*What you have to do*:
The word "that" marks the lines to copy; find all of them in the entries below.

*Materials provided*:

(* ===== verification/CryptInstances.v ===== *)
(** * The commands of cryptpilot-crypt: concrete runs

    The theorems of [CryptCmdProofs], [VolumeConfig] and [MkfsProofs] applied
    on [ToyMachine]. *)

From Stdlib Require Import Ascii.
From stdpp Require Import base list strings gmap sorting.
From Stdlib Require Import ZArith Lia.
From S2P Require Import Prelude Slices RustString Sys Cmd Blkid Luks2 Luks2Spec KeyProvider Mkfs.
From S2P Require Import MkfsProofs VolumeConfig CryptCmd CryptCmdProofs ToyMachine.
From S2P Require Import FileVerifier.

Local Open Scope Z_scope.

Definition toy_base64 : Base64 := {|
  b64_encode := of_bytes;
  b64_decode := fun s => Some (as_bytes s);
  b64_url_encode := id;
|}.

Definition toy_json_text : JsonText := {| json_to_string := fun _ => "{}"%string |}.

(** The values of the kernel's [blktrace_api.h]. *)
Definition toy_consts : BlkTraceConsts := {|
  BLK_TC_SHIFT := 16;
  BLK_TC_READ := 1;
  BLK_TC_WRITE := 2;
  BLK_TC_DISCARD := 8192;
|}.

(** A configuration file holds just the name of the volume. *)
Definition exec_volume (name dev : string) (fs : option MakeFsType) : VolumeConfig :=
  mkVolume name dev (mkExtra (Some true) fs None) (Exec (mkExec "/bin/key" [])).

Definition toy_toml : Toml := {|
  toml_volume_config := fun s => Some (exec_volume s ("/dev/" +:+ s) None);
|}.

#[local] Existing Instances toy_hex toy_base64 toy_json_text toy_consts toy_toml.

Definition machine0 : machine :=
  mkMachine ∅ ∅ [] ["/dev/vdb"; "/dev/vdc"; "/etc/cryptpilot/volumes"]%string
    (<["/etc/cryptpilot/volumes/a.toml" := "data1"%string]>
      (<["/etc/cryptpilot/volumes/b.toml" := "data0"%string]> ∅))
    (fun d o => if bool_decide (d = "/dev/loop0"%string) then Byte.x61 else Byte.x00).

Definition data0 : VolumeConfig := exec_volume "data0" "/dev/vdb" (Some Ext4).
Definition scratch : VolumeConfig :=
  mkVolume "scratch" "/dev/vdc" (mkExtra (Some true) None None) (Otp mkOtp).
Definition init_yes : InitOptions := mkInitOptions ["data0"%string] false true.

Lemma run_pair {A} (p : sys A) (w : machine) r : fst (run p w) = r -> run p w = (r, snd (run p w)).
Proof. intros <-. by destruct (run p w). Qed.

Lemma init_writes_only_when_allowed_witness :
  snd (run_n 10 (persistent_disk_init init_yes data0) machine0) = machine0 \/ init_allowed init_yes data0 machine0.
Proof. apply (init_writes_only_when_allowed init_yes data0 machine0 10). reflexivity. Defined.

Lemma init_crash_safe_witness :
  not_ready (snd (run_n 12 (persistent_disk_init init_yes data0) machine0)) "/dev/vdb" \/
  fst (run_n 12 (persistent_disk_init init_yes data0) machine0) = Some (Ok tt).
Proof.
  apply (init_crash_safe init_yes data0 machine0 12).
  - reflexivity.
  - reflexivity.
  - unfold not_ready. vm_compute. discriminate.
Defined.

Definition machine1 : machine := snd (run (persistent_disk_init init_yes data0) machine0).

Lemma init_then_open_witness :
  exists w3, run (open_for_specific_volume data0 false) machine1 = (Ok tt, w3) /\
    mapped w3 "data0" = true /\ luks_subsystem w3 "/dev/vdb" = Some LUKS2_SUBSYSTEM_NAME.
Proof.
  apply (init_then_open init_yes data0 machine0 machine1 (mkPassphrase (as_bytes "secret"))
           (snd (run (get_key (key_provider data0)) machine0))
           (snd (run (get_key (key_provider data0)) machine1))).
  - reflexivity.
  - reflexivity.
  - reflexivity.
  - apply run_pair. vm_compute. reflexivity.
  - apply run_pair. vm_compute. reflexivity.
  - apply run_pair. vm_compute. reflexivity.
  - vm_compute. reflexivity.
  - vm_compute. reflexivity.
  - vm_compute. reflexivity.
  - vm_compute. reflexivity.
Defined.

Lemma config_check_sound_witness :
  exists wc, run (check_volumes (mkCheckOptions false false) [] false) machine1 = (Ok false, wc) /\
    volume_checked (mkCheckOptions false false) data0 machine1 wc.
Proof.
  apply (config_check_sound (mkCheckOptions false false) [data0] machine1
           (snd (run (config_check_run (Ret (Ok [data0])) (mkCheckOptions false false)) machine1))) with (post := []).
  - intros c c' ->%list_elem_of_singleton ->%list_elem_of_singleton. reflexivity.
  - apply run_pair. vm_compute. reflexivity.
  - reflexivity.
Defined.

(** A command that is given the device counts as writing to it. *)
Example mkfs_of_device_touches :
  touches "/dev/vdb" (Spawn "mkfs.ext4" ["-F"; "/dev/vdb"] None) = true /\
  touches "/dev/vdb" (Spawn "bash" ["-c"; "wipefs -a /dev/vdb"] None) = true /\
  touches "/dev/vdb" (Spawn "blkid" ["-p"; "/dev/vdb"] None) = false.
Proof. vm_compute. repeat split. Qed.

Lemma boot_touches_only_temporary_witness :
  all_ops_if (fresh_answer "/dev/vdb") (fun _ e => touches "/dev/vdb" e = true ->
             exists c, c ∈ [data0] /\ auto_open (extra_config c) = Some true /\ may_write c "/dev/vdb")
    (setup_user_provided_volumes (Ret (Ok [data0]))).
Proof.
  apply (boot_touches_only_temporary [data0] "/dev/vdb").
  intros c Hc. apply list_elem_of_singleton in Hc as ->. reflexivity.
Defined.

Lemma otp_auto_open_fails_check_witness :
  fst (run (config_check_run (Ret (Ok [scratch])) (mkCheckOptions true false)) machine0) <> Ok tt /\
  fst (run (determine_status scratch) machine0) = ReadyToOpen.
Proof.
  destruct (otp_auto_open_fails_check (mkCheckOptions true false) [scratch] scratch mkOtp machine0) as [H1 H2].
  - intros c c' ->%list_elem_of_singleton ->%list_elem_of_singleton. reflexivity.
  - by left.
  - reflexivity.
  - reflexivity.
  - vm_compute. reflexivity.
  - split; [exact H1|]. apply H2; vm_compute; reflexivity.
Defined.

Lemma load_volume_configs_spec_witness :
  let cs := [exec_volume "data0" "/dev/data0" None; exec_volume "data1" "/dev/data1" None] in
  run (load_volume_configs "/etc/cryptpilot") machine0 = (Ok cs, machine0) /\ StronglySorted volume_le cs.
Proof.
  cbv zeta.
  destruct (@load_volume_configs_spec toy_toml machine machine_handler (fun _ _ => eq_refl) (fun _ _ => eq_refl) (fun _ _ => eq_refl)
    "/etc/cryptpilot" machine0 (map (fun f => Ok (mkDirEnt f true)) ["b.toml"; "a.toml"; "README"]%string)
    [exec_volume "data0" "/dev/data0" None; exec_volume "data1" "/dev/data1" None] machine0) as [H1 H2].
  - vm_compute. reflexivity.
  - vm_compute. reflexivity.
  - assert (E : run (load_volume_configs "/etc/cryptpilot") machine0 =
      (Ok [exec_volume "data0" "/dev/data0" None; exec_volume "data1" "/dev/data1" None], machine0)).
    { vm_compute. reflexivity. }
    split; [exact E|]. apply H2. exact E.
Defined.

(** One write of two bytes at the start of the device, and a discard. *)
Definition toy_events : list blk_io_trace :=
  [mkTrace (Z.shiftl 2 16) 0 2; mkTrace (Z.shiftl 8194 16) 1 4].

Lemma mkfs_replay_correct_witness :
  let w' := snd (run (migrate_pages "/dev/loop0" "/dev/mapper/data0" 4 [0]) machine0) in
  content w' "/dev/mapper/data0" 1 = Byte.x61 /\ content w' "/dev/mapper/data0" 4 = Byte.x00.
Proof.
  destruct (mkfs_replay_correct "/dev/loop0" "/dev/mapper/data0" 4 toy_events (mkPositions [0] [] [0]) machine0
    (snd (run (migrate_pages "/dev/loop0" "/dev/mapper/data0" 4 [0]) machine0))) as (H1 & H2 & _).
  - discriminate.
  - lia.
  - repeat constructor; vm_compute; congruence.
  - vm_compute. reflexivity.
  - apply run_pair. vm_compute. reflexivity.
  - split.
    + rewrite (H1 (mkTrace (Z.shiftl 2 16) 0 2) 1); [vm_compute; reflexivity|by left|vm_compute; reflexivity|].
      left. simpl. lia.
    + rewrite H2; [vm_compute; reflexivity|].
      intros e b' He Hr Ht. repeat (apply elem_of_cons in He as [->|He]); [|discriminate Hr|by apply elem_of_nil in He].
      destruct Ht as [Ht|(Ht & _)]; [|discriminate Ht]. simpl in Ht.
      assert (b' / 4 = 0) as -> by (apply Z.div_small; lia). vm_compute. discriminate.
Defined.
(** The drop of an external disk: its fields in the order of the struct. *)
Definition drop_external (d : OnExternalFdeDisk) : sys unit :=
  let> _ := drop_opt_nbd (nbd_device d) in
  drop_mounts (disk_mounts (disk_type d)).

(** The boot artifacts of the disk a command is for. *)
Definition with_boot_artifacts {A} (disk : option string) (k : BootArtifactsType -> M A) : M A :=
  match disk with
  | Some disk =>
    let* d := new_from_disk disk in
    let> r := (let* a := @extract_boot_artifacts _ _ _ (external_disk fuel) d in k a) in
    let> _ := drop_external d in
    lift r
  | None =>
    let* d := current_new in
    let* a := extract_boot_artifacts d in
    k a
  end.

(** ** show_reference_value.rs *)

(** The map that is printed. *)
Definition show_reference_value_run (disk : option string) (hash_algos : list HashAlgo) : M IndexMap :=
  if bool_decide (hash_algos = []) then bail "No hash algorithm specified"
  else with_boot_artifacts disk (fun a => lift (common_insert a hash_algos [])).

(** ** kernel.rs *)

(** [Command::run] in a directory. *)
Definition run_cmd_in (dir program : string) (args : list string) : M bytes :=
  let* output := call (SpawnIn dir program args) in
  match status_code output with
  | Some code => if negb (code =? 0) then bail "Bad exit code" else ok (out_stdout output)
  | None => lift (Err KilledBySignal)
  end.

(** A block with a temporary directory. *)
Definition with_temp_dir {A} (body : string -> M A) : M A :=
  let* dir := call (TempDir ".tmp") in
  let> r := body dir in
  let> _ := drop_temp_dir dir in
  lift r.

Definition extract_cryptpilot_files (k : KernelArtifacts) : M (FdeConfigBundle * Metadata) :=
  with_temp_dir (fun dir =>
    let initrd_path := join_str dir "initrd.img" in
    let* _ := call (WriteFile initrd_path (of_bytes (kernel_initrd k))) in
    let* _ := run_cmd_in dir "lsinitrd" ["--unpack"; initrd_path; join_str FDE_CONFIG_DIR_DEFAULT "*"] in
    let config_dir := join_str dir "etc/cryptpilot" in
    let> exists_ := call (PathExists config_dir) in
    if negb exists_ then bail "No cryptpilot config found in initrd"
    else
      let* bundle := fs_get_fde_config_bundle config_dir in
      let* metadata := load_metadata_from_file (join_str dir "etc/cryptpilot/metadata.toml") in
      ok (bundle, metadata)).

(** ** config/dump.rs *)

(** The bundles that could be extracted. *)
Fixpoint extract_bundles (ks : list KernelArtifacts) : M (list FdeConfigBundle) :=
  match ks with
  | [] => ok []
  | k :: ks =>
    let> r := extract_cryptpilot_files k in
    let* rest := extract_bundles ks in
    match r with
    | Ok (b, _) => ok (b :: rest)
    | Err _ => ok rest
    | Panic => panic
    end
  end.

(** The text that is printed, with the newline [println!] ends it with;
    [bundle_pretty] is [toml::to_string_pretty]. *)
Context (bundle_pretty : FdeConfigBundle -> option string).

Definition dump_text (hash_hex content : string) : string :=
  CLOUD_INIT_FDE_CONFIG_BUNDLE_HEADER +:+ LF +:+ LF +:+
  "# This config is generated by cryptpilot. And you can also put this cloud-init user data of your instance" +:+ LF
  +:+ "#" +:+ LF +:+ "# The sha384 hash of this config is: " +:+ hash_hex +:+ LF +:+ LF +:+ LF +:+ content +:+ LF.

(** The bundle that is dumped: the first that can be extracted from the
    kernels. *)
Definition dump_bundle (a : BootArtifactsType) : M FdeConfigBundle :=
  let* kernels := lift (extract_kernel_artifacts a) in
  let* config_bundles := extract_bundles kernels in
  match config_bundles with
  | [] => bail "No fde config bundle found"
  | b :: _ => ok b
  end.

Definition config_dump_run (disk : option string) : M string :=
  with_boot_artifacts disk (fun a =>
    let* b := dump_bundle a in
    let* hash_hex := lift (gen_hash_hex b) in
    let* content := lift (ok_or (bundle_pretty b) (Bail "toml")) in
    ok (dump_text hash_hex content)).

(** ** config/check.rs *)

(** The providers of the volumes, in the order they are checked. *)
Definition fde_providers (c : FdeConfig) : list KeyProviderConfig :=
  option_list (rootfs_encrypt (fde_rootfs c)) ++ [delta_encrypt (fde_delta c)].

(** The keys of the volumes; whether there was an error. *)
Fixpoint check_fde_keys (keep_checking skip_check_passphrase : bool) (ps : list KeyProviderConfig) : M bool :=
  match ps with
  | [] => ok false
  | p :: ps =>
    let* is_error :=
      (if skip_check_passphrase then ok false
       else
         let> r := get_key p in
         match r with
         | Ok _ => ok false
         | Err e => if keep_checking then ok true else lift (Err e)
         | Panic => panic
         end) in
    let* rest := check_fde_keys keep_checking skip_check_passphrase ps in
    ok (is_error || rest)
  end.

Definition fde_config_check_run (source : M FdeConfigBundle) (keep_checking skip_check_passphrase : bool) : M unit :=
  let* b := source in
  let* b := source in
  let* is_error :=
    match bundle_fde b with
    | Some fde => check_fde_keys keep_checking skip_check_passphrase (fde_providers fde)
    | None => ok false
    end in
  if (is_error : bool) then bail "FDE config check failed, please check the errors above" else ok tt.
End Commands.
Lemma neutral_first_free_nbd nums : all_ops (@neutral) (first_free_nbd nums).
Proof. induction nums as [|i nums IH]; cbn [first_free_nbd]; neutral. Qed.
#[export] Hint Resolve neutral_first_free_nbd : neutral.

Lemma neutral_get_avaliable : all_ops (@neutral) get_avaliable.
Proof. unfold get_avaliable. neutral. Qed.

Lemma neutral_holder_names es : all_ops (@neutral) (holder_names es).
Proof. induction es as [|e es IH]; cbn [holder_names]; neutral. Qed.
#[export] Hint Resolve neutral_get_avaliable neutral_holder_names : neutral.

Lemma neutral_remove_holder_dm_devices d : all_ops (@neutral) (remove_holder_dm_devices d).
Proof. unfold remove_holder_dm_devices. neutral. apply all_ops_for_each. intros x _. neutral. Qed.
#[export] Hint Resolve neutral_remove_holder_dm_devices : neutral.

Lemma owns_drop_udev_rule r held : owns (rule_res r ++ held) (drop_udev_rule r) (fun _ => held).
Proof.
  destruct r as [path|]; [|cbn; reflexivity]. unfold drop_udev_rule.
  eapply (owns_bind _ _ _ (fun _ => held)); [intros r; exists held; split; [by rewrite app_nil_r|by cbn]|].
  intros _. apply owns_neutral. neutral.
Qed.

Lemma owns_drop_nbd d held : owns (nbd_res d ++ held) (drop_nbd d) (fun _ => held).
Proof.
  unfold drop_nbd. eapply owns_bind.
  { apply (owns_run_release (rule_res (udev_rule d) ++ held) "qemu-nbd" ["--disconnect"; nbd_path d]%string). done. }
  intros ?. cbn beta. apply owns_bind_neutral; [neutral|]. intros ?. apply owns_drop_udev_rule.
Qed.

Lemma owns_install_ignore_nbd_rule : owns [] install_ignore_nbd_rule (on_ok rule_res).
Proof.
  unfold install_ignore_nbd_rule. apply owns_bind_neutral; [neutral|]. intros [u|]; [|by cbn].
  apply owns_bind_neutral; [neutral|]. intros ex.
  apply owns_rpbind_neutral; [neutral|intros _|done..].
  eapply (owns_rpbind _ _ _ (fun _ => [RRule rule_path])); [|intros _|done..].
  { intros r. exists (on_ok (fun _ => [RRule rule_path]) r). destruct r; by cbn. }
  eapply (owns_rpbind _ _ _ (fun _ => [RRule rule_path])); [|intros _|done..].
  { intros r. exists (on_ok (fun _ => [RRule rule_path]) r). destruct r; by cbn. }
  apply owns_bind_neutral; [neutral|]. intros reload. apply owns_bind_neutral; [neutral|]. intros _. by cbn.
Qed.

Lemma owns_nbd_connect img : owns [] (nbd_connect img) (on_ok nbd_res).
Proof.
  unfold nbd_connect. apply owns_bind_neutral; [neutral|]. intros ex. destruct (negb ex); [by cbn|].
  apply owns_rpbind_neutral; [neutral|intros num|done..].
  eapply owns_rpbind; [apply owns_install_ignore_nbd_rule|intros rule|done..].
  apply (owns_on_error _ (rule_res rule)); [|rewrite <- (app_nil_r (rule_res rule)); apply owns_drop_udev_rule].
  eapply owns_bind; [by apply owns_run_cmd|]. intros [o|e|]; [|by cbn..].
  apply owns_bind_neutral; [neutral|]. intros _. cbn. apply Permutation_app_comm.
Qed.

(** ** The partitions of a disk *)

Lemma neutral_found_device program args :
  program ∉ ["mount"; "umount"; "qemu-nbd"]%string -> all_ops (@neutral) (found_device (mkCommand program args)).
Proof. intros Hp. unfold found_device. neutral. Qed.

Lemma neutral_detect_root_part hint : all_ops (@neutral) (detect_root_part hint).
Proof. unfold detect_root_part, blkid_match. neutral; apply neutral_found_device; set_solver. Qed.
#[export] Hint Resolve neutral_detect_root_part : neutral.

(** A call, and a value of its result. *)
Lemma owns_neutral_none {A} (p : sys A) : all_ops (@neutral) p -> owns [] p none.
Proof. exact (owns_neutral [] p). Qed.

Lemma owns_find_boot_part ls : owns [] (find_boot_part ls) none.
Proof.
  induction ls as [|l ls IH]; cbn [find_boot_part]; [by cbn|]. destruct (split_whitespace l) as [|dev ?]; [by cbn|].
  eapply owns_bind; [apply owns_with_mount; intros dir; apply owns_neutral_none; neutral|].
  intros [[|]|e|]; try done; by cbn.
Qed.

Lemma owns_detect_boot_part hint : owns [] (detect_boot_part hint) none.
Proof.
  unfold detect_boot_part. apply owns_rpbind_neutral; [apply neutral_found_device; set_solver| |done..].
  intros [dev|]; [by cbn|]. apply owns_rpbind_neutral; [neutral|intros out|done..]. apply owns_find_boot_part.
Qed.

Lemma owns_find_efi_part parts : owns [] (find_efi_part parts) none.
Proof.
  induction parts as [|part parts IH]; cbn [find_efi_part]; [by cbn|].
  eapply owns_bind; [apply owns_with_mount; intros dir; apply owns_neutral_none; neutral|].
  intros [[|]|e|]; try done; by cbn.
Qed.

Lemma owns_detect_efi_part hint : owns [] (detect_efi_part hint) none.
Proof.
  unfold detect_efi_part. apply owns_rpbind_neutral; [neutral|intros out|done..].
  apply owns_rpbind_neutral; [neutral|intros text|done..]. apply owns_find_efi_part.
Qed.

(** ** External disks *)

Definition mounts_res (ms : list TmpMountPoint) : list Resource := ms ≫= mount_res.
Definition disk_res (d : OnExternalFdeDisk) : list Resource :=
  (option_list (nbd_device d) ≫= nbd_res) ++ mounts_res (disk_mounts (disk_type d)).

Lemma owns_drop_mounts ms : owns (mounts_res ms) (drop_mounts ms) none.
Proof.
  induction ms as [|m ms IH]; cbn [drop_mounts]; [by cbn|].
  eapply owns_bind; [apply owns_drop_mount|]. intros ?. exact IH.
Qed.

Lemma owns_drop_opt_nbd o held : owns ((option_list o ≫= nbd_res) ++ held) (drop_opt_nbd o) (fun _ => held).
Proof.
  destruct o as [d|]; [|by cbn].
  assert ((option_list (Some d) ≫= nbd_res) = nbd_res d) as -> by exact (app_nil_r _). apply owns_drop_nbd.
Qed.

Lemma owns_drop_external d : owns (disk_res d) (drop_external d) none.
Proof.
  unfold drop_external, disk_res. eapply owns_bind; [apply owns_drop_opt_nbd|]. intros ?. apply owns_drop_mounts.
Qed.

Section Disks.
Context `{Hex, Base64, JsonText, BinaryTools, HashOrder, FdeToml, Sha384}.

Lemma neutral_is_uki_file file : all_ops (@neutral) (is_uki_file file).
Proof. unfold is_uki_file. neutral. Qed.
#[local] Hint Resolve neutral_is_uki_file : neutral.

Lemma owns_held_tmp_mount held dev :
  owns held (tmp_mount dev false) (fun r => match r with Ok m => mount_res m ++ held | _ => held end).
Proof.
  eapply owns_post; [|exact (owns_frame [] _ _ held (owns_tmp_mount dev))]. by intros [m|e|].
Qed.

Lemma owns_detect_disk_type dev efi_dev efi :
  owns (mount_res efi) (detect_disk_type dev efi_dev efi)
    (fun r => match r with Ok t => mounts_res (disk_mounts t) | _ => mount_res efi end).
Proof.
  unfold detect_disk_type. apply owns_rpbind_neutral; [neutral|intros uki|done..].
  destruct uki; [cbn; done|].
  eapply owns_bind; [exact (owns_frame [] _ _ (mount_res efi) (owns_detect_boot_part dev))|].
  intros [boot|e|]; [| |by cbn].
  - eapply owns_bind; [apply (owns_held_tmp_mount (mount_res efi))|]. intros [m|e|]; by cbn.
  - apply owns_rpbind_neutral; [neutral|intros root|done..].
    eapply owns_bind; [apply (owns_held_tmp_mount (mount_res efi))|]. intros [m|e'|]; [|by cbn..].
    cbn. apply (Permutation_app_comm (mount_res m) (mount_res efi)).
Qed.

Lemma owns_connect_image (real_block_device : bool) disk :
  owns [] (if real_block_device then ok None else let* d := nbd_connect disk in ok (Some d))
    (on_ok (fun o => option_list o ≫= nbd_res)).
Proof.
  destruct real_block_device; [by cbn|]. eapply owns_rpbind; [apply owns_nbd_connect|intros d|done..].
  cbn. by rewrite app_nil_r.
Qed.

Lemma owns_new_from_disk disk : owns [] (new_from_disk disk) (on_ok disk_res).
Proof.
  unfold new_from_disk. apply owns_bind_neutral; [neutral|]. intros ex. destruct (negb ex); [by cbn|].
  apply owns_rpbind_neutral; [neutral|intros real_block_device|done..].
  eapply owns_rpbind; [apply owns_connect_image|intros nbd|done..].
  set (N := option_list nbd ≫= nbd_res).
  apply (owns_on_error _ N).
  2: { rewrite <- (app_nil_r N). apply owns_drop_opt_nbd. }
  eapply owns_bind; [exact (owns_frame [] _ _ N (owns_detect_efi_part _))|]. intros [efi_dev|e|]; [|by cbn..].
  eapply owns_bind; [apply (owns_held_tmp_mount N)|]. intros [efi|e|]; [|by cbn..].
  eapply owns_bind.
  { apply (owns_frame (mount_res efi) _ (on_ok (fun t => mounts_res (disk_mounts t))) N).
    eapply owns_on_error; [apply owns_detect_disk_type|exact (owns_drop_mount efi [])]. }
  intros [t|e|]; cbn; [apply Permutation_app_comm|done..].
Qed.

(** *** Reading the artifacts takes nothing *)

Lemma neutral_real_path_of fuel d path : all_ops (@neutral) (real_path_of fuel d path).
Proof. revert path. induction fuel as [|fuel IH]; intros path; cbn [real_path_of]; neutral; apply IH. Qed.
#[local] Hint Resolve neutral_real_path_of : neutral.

*Solution to the exercise*:
(** A command that is given the device counts as writing to it. *)
(** The map that is printed. *)
(** The bundles that could be extracted. *)
(** The text that is printed, with the newline [println!] ends it with;
(** The bundle that is dumped: the first that can be extracted from the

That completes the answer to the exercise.